Mais le résultat des investigations de Beechum
est largement valorisé par une grande leçon d’humanité. Tout
le déroulement du film est humain, oscillant entre une réelle
capacité d’écoute de la souffrance humaine, et une compassion
qui, traitée de façon plus ponctuelle, avec notamment l’apparition
d’un clochard déguisé en Père Noël, conduit petit à petit
à ce résultat. Le mélodrame se termine bien ici, tout le monde
est racheté : tandis que Luther, qui se présente comme
un héros tragique, est sauvé, Beechum perd enfin son image
de looser. Ces deux événements sont alors simultanés,
et marquent le point de convergence final du récit, annoncé
par son contraire - Luther est coupable, Beechum ne s’occupe
pas de l’affaire - au début du film.
Le conflit mélodramatique
se met ainsi en place, d’une part avec une opposition cadre
/ hors-cadre. Elle est créée par le décalage que Eastwood
a su réaliser entre la déshumanisation et la déresponsabilisation
qui émanent de l’attitude des « fonctionnaires »

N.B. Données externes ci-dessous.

(** * Kudu scan-filter core: block Bloom filter, column predicates, block cache

    A shallow embedding of
    - [src/kudu/util/block_bloom_filter.cc]   (module [BlockBloom]),
    - [src/kudu/common/column_predicate.h]    (module [Predicate]),
    - the cache exercised by [src/kudu/util/cache-test.cc] (module [Cache]),
    - [src/kudu/sentry/sentry_action.cc]      (module [Sentry]),
    - the [DataTable] of [src/kudu/tools/tool_action_common.cc]
      (module [Tools]),
    together with the properties stated about them. *)

From Stdlib Require Import ZArith Lia Bool Sorted String.
From stdpp Require Import base option list sorting.
From Equations Require Import Equations.

Local Open Scope Z_scope.

(** ** Unsigned 32-bit arithmetic *)

Definition u32 (z : Z) : Z := z mod 2 ^ 32.

Lemma u32_range z : 0 <= u32 z < 2 ^ 32.
Proof. unfold u32. apply Z.mod_pos_bound. lia. Qed.

Lemma land_one_shiftl w k :
  0 <= k -> (Z.land w (Z.shiftl 1 k) =? 0) = negb (Z.testbit w k).
Proof.
  intros Hk. rewrite Z.shiftl_1_l.
  assert (Hbits : forall n, 0 <= n ->
            Z.testbit (Z.land w (2 ^ k)) n = Z.testbit w n && (k =? n)).
  { intros n Hn. now rewrite Z.land_spec, Z.pow2_bits_eqb. }
  destruct (Z.testbit w k) eqn:Hw; simpl.
  - apply Z.eqb_neq. intros Hz.
    specialize (Hbits k Hk).
    rewrite Hz, Z.testbit_0_l, Hw, Z.eqb_refl in Hbits. discriminate.
  - apply Z.eqb_eq, Z.bits_inj'. intros n Hn.
    rewrite Hbits, Z.testbit_0_l by lia.
    destruct (Z.eqb_spec k n) as [->|]; [now rewrite Hw | apply andb_false_r].
Qed.

(** ** Status codes ([kudu/util/status.h]); the message strings are not
    modelled. *)
Inductive Status := OK | InvalidArgument | RuntimeError.

(** * BlockBloomFilter ([src/kudu/util/block_bloom_filter.cc])

    The embedding follows the build without [USE_AVX2]: the constructor
    installs [BucketInsert] and [BucketFind] as the bucket functions. *)
Module BlockBloom.

(** A bucket is [kBucketWords] 32-bit words; the directory is an array of
    buckets living at some address. *)
Abbreviation Bucket := (list Z).

Record Directory := {
  dir_addr : Z;               (* address returned by the allocator *)
  dir_bytes : Z;              (* number of bytes allocated *)
  dir_buckets : list Bucket   (* the memory, viewed as [Bucket*] *)
}.

Record BlockBloomFilter := {
  always_false_ : bool;
  log_num_buckets_ : Z;
  directory_mask_ : Z;
  directory_ : option Directory   (* [None] is [nullptr] *)
}.

(** Modelled from the spec: the constants of [block_bloom_filter.h], which
    is not among the sources.  Buckets are 32 bytes (log2 = 5) of eight
    32-bit words, and a lane uses the top 5 bits of its rehash. *)
Definition kLogBucketWordBits : Z := 5.
Definition kBucketWords : nat := 8.
Definition kLogBucketByteSize : Z := 5.

(** Modelled from the spec: [directory_size()] of [block_bloom_filter.h],
    "2^log_num_buckets x 32 bytes". *)
Definition directory_size (f : BlockBloomFilter) : Z :=
  Z.shiftl 1 (log_num_buckets_ f + kLogBucketByteSize).

(** The buffer allocator interface [BlockBloomFilterBufferAllocatorIf]:
    [AllocateBuffer bytes] gives a status and the pointer stored through
    its out-parameter. *)
Class BlockBloomFilterBufferAllocatorIf := {
  AllocateBuffer : Z -> Status * option Z
}.

Section Filter.

(** [kRehash] and [Rehash32to32] are declared in headers that are not among
    the sources; every result below holds whatever their values are. *)
Variable kRehash : nat -> Z.
Variable Rehash32to32 : Z -> Z.

(** [posix_memalign alignment bytes] gives the return code and the pointer;
    [CACHELINE_SIZE] is a macro of [gutil/port.h]. *)
Variable CACHELINE_SIZE : Z.
Variable posix_memalign : Z -> Z -> Z * Z.

(** DefaultBlockBloomFilterBufferAllocator::AllocateBuffer *)
Definition DefaultAllocateBuffer (bytes : Z) : Status * option Z :=
  let '(ret_code, ptr) := posix_memalign CACHELINE_SIZE bytes in
  if ret_code =? 0 then (OK, Some ptr) else (RuntimeError, None).

#[local] Instance DefaultBlockBloomFilterBufferAllocator :
  BlockBloomFilterBufferAllocatorIf :=
  {| AllocateBuffer := DefaultAllocateBuffer |}.

Context (buffer_allocator_ : BlockBloomFilterBufferAllocatorIf).

(** BlockBloomFilter::BlockBloomFilter *)
Definition new_BlockBloomFilter : BlockBloomFilter :=
  {| always_false_ := true; log_num_buckets_ := 0;
     directory_mask_ := 0; directory_ := None |}.

(** BlockBloomFilter::Close *)
Definition Close (f : BlockBloomFilter) : BlockBloomFilter :=
  match directory_ f with
  | Some _ =>
      {| always_false_ := always_false_ f;
         log_num_buckets_ := log_num_buckets_ f;
         directory_mask_ := directory_mask_ f;
         directory_ := None |}
  | None => f
  end.

(** [memset(directory_, 0, alloc_size)] seen through [Bucket*]. *)
Definition zeroed (alloc_size : Z) : list Bucket :=
  replicate (Z.to_nat (alloc_size / 32)) (replicate kBucketWords 0).

(** BlockBloomFilter::Init.  [log_space_bytes] is an [int]; the difference
    [log_space_bytes - kLogBucketByteSize] is computed exactly, which is
    what the source computes for [-2^31 + 5 <= log_space_bytes < 2^31]
    (below [INT_MIN + 5] the [int] subtraction overflows, which is
    undefined in the source; [Init_spec] is stated on the range above).
    When the allocator fails, [directory_] stays null as [Close] left
    it. *)
Definition Init (f : BlockBloomFilter) (log_space_bytes : Z)
  : Status * BlockBloomFilter :=
  let f1 := {| always_false_ := always_false_ f;
               log_num_buckets_ := Z.max 1 (log_space_bytes - kLogBucketByteSize);
               directory_mask_ := directory_mask_ f;
               directory_ := directory_ f |} in
  if 32 <? log_num_buckets_ f1 then (InvalidArgument, f1)
  else
    let f2 := {| always_false_ := always_false_ f1;
                 log_num_buckets_ := log_num_buckets_ f1;
                 directory_mask_ := u32 (Z.shiftl 1 (log_num_buckets_ f1) - 1);
                 directory_ := directory_ f1 |} in
    let alloc_size := directory_size f2 in
    let f3 := Close f2 in
    match AllocateBuffer alloc_size with
    | (OK, Some ptr) =>
        (OK, {| always_false_ := always_false_ f3;
                log_num_buckets_ := log_num_buckets_ f3;
                directory_mask_ := directory_mask_ f3;
                directory_ := Some {| dir_addr := ptr;
                                      dir_bytes := alloc_size;
                                      dir_buckets := zeroed alloc_size |} |})
    | (st, _) => (st, f3)
    end.

(** The word with the single bit that lane [i] uses for [hash]:
    [1U << ((kRehash[i] * hash) >> ((1 << kLogBucketWordBits) - kLogBucketWordBits))]. *)
Definition lane_bit (i : nat) (hash : Z) : Z :=
  Z.shiftr (u32 (kRehash i * hash))
           (Z.shiftl 1 kLogBucketWordBits - kLogBucketWordBits).

Definition lane_word (i : nat) (hash : Z) : Z :=
  u32 (Z.shiftl 1 (lane_bit i hash)).

(** One [_mm_or_si128] step of [BucketInsert]: the four words of
    [existing] from offset [off] are or-ed with those of [new_bucket]. *)
Definition or_word (new_bucket : Bucket) (acc : option Bucket) (j : nat)
  : option Bucket :=
  b ← acc; w ← b !! j; n ← new_bucket !! j; Some (<[j := Z.lor w n]> b).

Definition mm_or_si128 (existing new_bucket : Bucket) (off : nat)
  : option Bucket :=
  foldl (or_word new_bucket) (Some existing) (seq off 4).

(** BlockBloomFilter::BucketInsert; [None] is an access outside the
    directory (undefined behaviour in the source). *)
Definition BucketInsert (bucket_idx hash : Z) (d : list Bucket)
  : option (list Bucket) :=
  let new_bucket := map (fun i => lane_word i hash) (seq 0 kBucketWords) in
  let idx := Z.to_nat bucket_idx in
  b ← d !! idx;
  b0 ← mm_or_si128 b new_bucket 0;
  b1 ← mm_or_si128 b0 new_bucket 4;
  Some (<[idx := b1]> d).

(** BlockBloomFilter::BucketFind over the lanes still to be checked. *)
Fixpoint BucketFind_from (b : Bucket) (hash : Z) (lanes : list nat)
  : option bool :=
  match lanes with
  | [] => Some true
  | i :: rest =>
      w ← b !! i;
      if Z.land w (lane_word i hash) =? 0 then Some false
      else BucketFind_from b hash rest
  end.

Definition BucketFind (bucket_idx hash : Z) (d : list Bucket) : option bool :=
  b ← d !! Z.to_nat bucket_idx;
  BucketFind_from b hash (seq 0 kBucketWords).

Definition bucket_index (f : BlockBloomFilter) (hash : Z) : Z :=
  Z.land (Rehash32to32 hash) (directory_mask_ f).

(** BlockBloomFilter::Insert (and InsertNoAvx2, which is the same code). *)
Definition Insert (f : BlockBloomFilter) (hash : Z) : option BlockBloomFilter :=
  d ← directory_ f;
  bs ← BucketInsert (bucket_index f hash) hash (dir_buckets d);
  Some {| always_false_ := false;
          log_num_buckets_ := log_num_buckets_ f;
          directory_mask_ := directory_mask_ f;
          directory_ := Some {| dir_addr := dir_addr d;
                                dir_bytes := dir_bytes d;
                                dir_buckets := bs |} |}.

(** BlockBloomFilter::Find *)
Definition Find (f : BlockBloomFilter) (hash : Z) : option bool :=
  if always_false_ f then Some false
  else d ← directory_ f; BucketFind (bucket_index f hash) hash (dir_buckets d).

(** A sequence of Insert calls. *)
Fixpoint Inserts (f : BlockBloomFilter) (hashes : list Z)
  : option BlockBloomFilter :=
  match hashes with
  | [] => Some f
  | h :: rest => f' ← Insert f h; Inserts f' rest
  end.

(** Calls that do not insert. *)
Inductive Call := CallInit (log_space_bytes : Z) | CallClose.

Definition call (f : BlockBloomFilter) (c : Call) : BlockBloomFilter :=
  match c with
  | CallInit n => snd (Init f n)
  | CallClose => Close f
  end.

(** The state of a filter whose [Init] succeeded: a directory of
    [2^log_num_buckets_] buckets of [kBucketWords] words and the matching
    mask. *)
Definition initialized (f : BlockBloomFilter) : bool :=
  match directory_ f with
  | None => false
  | Some d =>
      (1 <=? log_num_buckets_ f) && (log_num_buckets_ f <=? 32)
      && (directory_mask_ f =? 2 ^ log_num_buckets_ f - 1)
      && (Z.of_nat (length (dir_buckets d)) =? 2 ^ log_num_buckets_ f)
      && forallb (fun b => Nat.eqb (length b) kBucketWords) (dir_buckets d)
  end.

(** The bit of lane [i] for [hash] is set in the bucket of [hash]. *)
Definition lane_set (f : BlockBloomFilter) (hash : Z) (i : nat) : bool :=
  match directory_ f with
  | None => false
  | Some d =>
      match dir_buckets d !! Z.to_nat (bucket_index f hash) with
      | None => false
      | Some b =>
          match b !! i with
          | None => false
          | Some w => Z.testbit w (lane_bit i hash)
          end
      end
  end.


(** Bit-wise inclusion of directory contents: every bit set on the left is
    set on the right. *)
Definition word_le (w w' : Z) : Prop :=
  forall n, Z.testbit w n = true -> Z.testbit w' n = true.

Definition buckets_le (d d' : list Bucket) : Prop :=
  Forall2 (Forall2 word_le) d d'.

alors en poste (rédacteur en chef, gardien de prison, prêtre,
médecin) : ils sont là pour faire leur travail, ils sont
donc dans le cadre. Tandis que le clochard évoqué plus haut
par exemple est dans la marginalité, le hors-cadre. Si d’un
côté donc tout est mécanisé, bien huilé, de l’autre, apparaissent
des personnages presque sortis de nulle part, et pourtant
si humains. Eastwood se pose face à cela de deux manières :
en tant qu’acteur, puisque son personnage résiste à cette
forme d’indifférence et de fatalisme, et en tant que réalisateur,
puisqu’il oppose les deux.
D’autre part, le conflit
prend forme grâce au traitement d’une valeur fondamentale :
la famille.
Il existe dans Jugé Coupable
deux couples qui sont traités en parallèle, qui se correspondent,
qui se complètent. D’un côté, on trouve le couple Frank Beechum
/ Luther. Mais s’ils sont tous deux mariés et ont une petite
fille, les relations qu’ils entretiennent avec ces femmes
sont bien différentes. Frank aime les femmes, Luther aime
sa femme. Mais il flotte dans l’atmosphère de ce film comme
une quête de la femme perdue.
Luther veut préserver cette
femme qu’il sait, précisément, bientôt perdue, tandis que
Beechum cherche sans doute parmi toutes ses conquêtes une
image de la femme idéale. Image qu’a d’ailleurs peut-être
un jour représentée, à ses yeux, sa propre femme. Beechum
trompe sa femme donc, et dégrade un peu plus ses relations
avec sa fille (et par conséquent avec sa femme), au cours
notamment de la visite éclair au zoo. Et autant Beechum vie
cette aventure, et finalement sa vie, de façon accélérée et
répétitive (les femmes, les cigarettes…), autant la situation
de Luther est traitée de manière unique. Il prend tout son
temps avec sa femme et sa fille (notamment la scène du dessin).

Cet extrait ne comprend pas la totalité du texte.